Regulatory performance is middling: new active substance (NAS) approvals fell 20% to 31 in 2024, contrasting China’s 470% rise to 83, with EU timelines at 430 days versus China’s 390 and the US’s 356. No EU NAS used expedited pathways in 2024 (0%), far below the US’s 53% and China’s 35%, due to fragmented processes. Backed by EFPIA, IQVIA, and WHO data across 20 indicators in research, regulatory, commercial, and output domains, this hampers Europe life sciences competitiveness, spilling into market access delays.

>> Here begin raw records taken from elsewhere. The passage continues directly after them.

(* ===== verification/TatpSpec.v ===== *)
(** * TATP: numbers, rows and the database

    The two routines that compute subscriber numbers agree, the generators choose
    subscribers that exist and end; and the specification of the transactions: what each
    does to a database of five tables of rows. *)

From S2P Require Import Prelude Util Random Hots FixedTable RpcDefs Tx TxSerial Tatp.
From Stdlib Require Import ZArith Lia Bool.
From stdpp Require Import base functions numbers sets list.
#[local] Open Scope Z_scope.
Import Random FixedTable RpcDefs TxSerial Tatp.

Module TatpSpec.

(** ** Definitions *)

(** The last [n] decimal digits of a number, in 4 bits each. *)
Fixpoint dec_word (n : nat) (s : Z) : Z :=
  match n with O => 0 | S n => s mod 10 + 16 * dec_word n (s / 10) end.
Definition nbr_of (s_id : Z) : Z := dec_word 9 s_id.

(** What the constructor promises. *)
Record tatp_ok (tp : tatp) : Prop := {
  tk_size : 0 < subscriber_size tp <= TATP_MAX_SUBSCRIBERS;
  tk_A : 0 <= A tp;
  tk_map : map_1000 tp = make_map_1000
}.

(** Rows as the tables hold them: their members have the widths of the source, and the
    magic numbers are there. *)
Record sub_ok (v : tatp_sub_val_t) : Prop := {
  su_nbr : u 64 (sub_nbr v);
  su_lens : length (sub_nbr_unused v) = 7%nat /\ length (hex v) = 5%nat /\ length (bytes v) = 10%nat;
  su_bits : u 16 (bits v);
  su_msc : msc_location v = tatp_sub_msc_location_magic;
  su_vlr : u 32 (vlr_location v)
}.
Record sec_ok (v : tatp_sec_sub_val_t) : Prop := {
  se_s_id : u 32 (sec_s_id v); se_magic : sec_magic v = tatp_sec_sub_magic; se_len : length (sec_unused v) = 3%nat
}.
Record acc_ok (v : tatp_accinf_val_t) : Prop := {
  ai_data1 : data1 v = tatp_accinf_data1_magic; ai_data2 : u 8 (data2 v);
  ai_lens : length (data3 v) = 3%nat /\ length (data4 v) = 5%nat /\ length (acc_unused v) = 6%nat
}.
Record fac_ok (v : tatp_specfac_val_t) : Prop := {
  fa_bytes : u 8 (is_active v) /\ u 8 (error_cntl v) /\ u 8 (data_a v);
  fa_len : length (data_b v) = 5%nat; fa_magic : data_b v !! 0%nat = Some tatp_specfac_data_b0_magic
}.
Record fwd_ok (v : tatp_callfwd_val_t) : Prop := {
  cf_end : u 8 (end_time v); cf_len : length (numberx v) = 15%nat;
  cf_magic : numberx v !! 0%nat = Some tatp_callfwd_numberx0_magic
}.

Pricing Squeeze Delays Launches, Curbs Investment

Commercial metrics reveal vulnerabilities: EU NAS originations held at 22% (18 in 2024) but slipped behind China’s 35% (28), with just 39% of global launches from 2012–2021 versus the US’s 85%, plus a 24-month median delay from first global launch. Pharma spending is 1% of GDP (US: 2%), hit by clawbacks up to 53% and €43,500/QALY thresholds. FDI was €1.5 billion in 2023 (US: €4.3 billion), though offsets like 15% manufacturing investment CAGR and €221 billion trade surplus persist. PhRMA and EFPIA data highlight how these stifle scaling.

€120 Billion Unlock: Reforms for R&D, Trials, and Access

Closing gaps promises huge gains—8.5% R&D CAGR could add €105 billion by 2035; €17.9 billion GVA, 82,000 jobs, and 158,000 patients. US-style approvals would yield 200 extra NAS in 10 years; and China-level originations, 100 more EU medicines. Easing clawbacks and QALY rules would boost access to innovation, countering falling HTA approvals, and restore Europe life sciences competitiveness for investment, patient access, and resilience against US-China rivalry.